=== Begin Enclosure ===

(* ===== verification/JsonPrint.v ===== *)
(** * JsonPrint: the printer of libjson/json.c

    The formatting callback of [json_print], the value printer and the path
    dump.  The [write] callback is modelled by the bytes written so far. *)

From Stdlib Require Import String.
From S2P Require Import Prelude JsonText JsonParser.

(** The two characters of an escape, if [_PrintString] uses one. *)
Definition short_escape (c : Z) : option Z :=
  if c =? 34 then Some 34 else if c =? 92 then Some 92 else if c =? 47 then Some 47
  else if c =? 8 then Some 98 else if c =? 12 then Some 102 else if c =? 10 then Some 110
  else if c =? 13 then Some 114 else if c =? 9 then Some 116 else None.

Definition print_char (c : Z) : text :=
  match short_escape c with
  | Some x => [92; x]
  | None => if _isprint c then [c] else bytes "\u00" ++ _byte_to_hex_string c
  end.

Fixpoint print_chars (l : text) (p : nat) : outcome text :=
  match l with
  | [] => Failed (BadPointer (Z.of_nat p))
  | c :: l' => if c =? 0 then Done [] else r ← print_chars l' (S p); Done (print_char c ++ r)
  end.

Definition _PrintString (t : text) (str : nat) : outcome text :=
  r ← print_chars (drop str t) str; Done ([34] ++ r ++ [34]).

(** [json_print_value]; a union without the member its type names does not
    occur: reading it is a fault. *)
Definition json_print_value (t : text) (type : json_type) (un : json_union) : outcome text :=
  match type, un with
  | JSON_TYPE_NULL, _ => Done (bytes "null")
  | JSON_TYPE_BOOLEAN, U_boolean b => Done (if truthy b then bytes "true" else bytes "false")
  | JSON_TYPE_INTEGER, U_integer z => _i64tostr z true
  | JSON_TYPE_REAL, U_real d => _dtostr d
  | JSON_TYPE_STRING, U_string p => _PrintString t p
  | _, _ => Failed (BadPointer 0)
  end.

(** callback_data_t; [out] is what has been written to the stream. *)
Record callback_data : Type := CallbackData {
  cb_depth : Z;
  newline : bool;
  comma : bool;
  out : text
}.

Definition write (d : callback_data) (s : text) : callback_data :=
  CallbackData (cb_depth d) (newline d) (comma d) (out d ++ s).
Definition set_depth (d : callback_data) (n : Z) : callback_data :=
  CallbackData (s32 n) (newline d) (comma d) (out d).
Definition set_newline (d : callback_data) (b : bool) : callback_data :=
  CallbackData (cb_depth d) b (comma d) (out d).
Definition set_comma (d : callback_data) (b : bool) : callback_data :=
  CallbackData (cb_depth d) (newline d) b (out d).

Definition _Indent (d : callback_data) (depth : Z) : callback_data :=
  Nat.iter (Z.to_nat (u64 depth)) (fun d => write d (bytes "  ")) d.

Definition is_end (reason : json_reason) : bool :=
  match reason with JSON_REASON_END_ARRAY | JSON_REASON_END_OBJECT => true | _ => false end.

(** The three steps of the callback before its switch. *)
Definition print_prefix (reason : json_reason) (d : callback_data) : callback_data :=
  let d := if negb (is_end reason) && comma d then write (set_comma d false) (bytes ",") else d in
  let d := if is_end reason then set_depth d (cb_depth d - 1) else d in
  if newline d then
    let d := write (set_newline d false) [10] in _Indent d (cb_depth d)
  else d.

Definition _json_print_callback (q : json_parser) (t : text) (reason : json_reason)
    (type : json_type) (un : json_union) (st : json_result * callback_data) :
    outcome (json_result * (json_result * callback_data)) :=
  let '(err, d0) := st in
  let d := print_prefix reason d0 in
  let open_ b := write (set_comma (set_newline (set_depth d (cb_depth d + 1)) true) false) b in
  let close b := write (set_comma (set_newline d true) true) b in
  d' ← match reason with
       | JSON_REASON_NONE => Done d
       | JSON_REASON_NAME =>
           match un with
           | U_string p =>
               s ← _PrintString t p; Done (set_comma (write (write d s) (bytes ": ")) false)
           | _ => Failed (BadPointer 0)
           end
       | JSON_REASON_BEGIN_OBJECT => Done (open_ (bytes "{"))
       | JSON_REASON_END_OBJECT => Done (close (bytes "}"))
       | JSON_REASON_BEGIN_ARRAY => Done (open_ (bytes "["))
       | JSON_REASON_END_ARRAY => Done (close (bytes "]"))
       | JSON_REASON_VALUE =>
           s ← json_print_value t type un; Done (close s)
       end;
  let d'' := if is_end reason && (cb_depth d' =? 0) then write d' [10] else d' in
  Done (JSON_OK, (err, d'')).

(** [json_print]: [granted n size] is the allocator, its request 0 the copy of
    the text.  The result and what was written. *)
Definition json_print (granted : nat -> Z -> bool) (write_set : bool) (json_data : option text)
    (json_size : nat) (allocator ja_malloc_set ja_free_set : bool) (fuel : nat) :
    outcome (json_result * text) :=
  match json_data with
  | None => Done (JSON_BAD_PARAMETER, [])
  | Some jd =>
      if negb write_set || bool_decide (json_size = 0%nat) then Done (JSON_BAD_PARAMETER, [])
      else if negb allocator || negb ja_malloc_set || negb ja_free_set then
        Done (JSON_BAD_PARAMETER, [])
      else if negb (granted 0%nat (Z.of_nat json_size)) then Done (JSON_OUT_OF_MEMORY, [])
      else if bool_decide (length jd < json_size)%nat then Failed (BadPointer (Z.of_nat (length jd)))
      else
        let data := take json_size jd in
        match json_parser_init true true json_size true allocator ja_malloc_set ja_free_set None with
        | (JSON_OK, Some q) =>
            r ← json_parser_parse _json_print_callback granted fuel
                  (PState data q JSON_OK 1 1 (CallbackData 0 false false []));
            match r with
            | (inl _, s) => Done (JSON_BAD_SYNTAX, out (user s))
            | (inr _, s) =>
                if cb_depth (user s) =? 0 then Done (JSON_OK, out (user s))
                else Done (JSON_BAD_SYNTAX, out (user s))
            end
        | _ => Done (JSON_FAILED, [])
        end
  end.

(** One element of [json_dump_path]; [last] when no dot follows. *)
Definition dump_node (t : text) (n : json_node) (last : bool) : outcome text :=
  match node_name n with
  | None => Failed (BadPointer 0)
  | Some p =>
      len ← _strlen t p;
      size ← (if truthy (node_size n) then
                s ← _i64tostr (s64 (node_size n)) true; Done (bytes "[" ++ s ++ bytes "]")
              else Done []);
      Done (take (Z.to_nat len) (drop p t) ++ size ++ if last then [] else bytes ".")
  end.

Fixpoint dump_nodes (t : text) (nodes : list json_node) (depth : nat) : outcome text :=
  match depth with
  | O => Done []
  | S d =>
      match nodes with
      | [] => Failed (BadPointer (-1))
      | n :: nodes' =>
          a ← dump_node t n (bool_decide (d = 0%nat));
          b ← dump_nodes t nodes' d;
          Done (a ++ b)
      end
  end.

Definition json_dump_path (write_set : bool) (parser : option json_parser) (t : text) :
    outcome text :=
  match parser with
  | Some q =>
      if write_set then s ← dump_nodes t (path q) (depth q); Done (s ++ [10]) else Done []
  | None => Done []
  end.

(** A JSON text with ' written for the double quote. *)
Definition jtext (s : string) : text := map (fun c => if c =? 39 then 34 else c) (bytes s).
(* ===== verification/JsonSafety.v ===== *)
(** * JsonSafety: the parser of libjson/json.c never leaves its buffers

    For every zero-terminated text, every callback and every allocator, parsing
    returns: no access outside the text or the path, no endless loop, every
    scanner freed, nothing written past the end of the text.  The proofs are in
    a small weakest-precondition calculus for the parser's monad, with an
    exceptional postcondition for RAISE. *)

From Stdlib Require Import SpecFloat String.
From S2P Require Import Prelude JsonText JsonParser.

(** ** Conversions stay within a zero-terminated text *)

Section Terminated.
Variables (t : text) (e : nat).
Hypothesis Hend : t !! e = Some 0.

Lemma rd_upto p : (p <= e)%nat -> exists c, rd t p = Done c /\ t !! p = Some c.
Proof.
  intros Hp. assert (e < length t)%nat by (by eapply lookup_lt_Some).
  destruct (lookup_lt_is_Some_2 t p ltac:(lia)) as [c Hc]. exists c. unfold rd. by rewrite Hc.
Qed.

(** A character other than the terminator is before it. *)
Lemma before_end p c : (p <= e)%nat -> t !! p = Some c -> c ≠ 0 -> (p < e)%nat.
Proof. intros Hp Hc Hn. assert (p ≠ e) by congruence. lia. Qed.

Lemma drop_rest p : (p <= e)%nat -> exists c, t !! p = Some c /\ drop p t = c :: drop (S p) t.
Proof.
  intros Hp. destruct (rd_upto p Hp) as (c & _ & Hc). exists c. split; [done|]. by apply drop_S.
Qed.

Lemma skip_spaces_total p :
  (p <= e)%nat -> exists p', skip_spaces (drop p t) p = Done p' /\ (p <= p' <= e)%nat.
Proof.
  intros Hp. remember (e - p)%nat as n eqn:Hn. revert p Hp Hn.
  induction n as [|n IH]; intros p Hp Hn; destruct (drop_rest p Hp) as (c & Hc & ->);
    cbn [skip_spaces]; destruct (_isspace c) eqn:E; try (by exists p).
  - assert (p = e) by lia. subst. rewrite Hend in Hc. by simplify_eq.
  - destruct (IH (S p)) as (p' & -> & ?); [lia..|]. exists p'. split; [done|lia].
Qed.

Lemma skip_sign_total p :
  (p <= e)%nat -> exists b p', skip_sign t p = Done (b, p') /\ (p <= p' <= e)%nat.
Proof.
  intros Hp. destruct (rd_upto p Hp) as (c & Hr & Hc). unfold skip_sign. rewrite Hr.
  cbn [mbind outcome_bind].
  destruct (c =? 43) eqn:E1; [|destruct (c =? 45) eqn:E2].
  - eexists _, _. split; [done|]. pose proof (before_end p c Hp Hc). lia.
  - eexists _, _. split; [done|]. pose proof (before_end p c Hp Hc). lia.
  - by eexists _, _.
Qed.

=== End Enclosure ===

▶ EXERCISE DETAILS: Using the material above, work out the number of lines that include "assert" and answer with that number by itself.

▶ RESPONSE AREA: 3